## What to do
Go through the listing below and output exactly the line with "Theorem first_tick_from_rest (now", the line with "xOf (ball_velocity (ball s)) == 0 ->", and each line between; omit the rest.

*** Begin section ***

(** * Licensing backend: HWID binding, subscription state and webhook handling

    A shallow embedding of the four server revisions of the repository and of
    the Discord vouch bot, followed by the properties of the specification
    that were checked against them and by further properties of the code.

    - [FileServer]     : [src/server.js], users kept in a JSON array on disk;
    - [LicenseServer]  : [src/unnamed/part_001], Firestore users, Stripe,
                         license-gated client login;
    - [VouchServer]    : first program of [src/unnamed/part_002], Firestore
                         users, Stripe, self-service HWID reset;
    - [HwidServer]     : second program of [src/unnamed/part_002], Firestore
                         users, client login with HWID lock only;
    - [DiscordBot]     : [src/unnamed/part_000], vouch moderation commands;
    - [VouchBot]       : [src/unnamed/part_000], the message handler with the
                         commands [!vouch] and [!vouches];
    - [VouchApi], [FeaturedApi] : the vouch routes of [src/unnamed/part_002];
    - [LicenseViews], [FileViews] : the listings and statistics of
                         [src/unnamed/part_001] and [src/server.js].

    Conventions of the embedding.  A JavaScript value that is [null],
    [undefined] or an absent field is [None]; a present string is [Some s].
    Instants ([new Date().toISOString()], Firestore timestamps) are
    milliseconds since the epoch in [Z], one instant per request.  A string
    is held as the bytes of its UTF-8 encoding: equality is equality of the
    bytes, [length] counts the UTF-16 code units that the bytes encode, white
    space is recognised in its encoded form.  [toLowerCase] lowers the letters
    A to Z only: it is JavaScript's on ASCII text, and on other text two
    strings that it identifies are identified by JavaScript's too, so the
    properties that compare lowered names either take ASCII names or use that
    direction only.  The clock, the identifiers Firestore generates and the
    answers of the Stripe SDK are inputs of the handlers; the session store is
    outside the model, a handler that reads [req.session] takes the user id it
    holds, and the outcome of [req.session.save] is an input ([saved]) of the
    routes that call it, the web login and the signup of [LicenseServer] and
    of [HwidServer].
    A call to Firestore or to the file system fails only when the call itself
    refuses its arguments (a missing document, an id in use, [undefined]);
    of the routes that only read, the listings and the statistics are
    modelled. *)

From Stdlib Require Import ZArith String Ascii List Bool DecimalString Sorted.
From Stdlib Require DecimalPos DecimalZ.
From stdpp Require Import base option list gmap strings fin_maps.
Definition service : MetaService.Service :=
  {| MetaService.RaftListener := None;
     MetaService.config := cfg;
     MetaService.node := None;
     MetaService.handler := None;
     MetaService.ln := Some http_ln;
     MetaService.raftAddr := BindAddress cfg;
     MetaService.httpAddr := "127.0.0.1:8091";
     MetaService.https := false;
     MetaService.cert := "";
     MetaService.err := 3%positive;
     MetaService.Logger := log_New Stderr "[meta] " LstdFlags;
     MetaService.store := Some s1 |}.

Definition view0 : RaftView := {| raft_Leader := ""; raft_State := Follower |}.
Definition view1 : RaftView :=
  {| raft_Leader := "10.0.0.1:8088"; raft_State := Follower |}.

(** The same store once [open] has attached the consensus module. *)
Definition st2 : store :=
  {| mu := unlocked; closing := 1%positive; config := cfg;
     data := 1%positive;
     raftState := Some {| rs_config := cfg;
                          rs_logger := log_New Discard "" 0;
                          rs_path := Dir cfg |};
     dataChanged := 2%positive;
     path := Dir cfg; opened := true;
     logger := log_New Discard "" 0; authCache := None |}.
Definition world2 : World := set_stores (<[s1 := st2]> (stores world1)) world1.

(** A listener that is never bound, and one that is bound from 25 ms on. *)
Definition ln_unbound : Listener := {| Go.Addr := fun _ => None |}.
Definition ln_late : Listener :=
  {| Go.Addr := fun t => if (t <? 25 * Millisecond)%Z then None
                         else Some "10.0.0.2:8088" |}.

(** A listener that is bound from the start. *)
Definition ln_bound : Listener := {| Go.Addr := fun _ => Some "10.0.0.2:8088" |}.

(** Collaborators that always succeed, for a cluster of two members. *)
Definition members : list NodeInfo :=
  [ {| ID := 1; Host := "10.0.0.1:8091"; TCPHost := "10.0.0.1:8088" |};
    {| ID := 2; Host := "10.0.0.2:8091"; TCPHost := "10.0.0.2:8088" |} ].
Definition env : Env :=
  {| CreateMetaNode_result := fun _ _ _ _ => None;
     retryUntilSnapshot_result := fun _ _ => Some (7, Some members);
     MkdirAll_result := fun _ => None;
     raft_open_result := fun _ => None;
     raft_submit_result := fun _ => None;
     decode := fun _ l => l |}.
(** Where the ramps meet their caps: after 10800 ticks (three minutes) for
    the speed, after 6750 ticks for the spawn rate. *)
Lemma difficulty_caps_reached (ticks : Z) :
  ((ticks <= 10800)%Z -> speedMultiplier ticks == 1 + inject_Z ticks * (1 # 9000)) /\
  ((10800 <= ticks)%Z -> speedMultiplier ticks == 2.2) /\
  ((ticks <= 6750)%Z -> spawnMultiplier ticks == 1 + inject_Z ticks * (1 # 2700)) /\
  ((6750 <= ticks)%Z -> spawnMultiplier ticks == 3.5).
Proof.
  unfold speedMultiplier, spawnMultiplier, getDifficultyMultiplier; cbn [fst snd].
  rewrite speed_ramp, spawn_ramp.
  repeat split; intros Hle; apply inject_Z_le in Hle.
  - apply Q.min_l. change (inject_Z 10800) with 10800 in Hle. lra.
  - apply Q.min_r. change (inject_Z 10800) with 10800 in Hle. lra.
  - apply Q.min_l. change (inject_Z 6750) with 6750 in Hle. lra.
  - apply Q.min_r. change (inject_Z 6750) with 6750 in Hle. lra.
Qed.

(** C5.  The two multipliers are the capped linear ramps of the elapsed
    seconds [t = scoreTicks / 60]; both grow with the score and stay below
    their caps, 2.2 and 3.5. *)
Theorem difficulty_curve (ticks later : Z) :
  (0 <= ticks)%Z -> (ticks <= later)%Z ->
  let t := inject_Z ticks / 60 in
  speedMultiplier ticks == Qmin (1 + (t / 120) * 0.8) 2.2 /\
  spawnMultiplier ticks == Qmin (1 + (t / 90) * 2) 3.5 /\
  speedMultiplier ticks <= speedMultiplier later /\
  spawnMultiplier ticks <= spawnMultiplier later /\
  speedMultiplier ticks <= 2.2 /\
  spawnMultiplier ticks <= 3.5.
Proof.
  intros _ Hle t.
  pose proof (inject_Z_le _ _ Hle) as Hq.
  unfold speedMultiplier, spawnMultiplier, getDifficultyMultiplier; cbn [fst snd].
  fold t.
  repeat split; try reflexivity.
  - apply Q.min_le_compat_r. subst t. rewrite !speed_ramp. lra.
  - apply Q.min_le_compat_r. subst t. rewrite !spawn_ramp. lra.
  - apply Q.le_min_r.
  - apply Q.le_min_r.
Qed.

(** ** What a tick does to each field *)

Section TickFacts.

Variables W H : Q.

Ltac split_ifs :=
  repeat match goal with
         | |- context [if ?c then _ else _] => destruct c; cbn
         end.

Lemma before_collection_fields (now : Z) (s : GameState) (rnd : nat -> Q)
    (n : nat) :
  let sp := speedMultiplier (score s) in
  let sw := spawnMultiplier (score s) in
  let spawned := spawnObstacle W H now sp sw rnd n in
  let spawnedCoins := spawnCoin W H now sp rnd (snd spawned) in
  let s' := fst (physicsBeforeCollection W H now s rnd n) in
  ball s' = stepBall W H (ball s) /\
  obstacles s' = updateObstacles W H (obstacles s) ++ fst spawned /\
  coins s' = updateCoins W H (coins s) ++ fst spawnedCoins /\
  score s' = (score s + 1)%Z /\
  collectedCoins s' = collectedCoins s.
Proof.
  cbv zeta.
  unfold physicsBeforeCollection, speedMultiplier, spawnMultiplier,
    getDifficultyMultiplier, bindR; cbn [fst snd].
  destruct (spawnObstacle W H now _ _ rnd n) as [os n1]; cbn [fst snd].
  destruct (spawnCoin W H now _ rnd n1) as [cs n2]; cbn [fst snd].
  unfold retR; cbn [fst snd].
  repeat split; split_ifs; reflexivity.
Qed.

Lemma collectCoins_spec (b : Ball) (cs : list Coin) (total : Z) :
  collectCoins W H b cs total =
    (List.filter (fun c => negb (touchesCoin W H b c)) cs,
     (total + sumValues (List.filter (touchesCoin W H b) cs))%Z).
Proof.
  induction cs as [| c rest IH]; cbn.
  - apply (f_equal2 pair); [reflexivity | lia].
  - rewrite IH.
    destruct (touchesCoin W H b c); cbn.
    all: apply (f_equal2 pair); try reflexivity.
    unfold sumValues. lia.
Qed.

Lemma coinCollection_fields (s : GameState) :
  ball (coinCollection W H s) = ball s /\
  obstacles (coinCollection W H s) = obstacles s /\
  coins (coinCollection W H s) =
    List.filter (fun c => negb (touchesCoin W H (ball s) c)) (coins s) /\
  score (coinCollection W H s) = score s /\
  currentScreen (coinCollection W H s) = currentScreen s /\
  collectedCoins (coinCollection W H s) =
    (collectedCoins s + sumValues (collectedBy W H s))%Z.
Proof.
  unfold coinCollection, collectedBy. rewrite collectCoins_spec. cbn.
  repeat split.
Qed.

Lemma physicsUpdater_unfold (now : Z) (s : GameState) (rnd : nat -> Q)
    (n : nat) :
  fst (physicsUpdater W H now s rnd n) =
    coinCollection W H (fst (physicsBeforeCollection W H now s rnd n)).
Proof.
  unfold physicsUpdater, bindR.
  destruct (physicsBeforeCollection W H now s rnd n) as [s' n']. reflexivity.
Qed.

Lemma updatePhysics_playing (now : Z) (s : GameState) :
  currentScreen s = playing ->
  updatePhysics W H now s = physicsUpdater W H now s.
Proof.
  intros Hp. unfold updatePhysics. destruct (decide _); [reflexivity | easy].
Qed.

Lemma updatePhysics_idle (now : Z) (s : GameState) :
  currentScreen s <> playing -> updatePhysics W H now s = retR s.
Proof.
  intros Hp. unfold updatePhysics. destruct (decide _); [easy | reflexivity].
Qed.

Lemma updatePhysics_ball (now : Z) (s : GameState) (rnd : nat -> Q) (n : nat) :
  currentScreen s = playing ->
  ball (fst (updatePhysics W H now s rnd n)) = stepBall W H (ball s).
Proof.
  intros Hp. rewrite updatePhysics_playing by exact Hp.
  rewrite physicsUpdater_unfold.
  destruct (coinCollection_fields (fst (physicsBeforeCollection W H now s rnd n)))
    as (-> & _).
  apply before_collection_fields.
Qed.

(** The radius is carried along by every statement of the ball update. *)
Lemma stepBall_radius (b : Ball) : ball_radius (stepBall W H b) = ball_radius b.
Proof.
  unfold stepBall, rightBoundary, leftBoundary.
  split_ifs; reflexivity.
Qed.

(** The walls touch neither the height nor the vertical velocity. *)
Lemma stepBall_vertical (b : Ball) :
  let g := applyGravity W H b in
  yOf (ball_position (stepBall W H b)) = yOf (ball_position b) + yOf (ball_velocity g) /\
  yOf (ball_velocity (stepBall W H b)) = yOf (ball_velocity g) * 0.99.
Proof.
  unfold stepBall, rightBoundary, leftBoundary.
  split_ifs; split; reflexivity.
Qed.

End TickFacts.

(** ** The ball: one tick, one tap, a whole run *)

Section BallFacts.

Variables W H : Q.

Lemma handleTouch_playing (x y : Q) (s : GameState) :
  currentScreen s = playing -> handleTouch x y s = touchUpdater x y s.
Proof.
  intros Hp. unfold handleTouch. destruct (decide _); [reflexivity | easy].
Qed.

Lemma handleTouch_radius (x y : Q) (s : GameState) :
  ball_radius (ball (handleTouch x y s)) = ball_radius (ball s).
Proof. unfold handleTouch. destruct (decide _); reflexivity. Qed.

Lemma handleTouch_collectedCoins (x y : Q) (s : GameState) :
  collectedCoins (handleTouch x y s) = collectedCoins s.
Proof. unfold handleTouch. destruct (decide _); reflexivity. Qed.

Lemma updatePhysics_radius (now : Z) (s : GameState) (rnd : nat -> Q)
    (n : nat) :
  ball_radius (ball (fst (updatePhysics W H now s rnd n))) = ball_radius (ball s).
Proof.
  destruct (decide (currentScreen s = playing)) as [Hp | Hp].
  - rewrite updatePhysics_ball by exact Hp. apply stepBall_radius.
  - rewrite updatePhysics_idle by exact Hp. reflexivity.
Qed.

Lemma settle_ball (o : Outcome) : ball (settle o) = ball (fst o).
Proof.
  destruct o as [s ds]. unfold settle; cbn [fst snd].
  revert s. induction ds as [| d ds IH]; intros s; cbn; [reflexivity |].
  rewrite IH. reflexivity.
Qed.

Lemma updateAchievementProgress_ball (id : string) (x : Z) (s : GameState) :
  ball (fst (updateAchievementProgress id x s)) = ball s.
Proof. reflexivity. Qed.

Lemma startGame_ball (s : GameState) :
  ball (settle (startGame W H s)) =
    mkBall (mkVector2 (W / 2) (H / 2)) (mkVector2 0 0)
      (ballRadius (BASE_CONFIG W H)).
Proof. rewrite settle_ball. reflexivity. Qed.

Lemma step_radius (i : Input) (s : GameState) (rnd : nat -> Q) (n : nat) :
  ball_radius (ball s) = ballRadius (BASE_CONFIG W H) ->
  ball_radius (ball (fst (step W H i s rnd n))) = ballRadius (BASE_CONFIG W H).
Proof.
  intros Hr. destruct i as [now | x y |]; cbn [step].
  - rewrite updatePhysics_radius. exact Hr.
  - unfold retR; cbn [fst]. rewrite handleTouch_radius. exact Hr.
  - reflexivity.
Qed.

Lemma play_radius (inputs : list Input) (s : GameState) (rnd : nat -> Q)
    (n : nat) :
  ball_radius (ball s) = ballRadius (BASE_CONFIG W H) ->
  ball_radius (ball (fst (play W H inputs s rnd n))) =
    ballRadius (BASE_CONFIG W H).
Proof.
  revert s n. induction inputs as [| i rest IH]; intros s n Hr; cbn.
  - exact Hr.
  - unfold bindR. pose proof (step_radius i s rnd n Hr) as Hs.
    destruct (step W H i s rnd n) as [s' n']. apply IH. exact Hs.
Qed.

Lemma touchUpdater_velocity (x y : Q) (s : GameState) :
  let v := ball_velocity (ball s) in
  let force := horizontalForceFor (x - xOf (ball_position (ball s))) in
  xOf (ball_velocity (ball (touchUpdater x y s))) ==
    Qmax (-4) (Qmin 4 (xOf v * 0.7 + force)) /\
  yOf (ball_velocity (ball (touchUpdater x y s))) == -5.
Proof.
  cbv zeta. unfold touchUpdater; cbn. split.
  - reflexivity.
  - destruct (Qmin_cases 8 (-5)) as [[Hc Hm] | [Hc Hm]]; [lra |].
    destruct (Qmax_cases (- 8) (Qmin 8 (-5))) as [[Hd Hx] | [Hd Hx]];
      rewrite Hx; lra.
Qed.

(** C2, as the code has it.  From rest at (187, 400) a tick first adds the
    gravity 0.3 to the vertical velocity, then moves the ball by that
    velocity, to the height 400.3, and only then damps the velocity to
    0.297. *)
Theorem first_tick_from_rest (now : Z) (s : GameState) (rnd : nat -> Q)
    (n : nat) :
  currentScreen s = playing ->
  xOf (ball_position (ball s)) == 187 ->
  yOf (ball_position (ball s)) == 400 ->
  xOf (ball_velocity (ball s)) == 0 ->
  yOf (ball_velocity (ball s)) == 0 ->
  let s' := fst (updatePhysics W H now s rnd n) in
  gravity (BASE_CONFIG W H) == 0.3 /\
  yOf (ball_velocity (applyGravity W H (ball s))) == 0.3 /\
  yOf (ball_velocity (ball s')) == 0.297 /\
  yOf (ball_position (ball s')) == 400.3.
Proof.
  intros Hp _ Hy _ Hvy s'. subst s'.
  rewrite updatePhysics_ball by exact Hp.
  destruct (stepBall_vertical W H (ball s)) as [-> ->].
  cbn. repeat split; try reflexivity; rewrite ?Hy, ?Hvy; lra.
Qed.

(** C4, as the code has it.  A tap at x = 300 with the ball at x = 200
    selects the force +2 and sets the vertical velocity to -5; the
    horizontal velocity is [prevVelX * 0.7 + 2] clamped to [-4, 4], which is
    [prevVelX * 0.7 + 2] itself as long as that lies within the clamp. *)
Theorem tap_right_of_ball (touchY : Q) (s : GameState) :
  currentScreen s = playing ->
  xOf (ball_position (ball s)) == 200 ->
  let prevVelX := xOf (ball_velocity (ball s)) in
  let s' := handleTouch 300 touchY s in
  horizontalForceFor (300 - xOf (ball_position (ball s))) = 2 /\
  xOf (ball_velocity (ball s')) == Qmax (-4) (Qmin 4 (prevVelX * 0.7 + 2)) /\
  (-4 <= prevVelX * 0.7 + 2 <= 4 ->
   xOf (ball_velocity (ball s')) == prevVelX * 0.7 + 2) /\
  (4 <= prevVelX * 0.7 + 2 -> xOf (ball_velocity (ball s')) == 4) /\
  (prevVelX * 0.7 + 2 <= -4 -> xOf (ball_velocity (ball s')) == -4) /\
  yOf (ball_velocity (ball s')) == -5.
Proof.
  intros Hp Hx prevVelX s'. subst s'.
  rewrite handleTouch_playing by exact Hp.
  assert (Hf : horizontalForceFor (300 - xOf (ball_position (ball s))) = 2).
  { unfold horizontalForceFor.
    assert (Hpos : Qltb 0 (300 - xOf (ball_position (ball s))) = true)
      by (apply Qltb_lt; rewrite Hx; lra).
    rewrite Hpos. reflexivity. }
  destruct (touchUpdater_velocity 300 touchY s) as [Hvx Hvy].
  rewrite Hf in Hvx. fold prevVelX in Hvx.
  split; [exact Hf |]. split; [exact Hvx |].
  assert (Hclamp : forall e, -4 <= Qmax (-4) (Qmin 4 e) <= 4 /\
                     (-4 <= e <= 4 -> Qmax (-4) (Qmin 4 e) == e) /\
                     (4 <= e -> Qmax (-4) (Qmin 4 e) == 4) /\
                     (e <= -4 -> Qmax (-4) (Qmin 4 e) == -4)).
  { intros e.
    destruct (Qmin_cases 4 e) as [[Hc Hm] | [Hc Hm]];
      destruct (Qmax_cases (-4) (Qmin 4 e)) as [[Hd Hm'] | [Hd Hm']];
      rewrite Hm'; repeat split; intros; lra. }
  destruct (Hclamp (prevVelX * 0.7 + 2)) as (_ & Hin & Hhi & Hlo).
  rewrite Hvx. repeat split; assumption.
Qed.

*** End section ***

## Result of the task
Theorem first_tick_from_rest (now : Z) (s : GameState) (rnd : nat -> Q)
    (n : nat) :
  currentScreen s = playing ->
  xOf (ball_position (ball s)) == 187 ->
  yOf (ball_position (ball s)) == 400 ->
  xOf (ball_velocity (ball s)) == 0 ->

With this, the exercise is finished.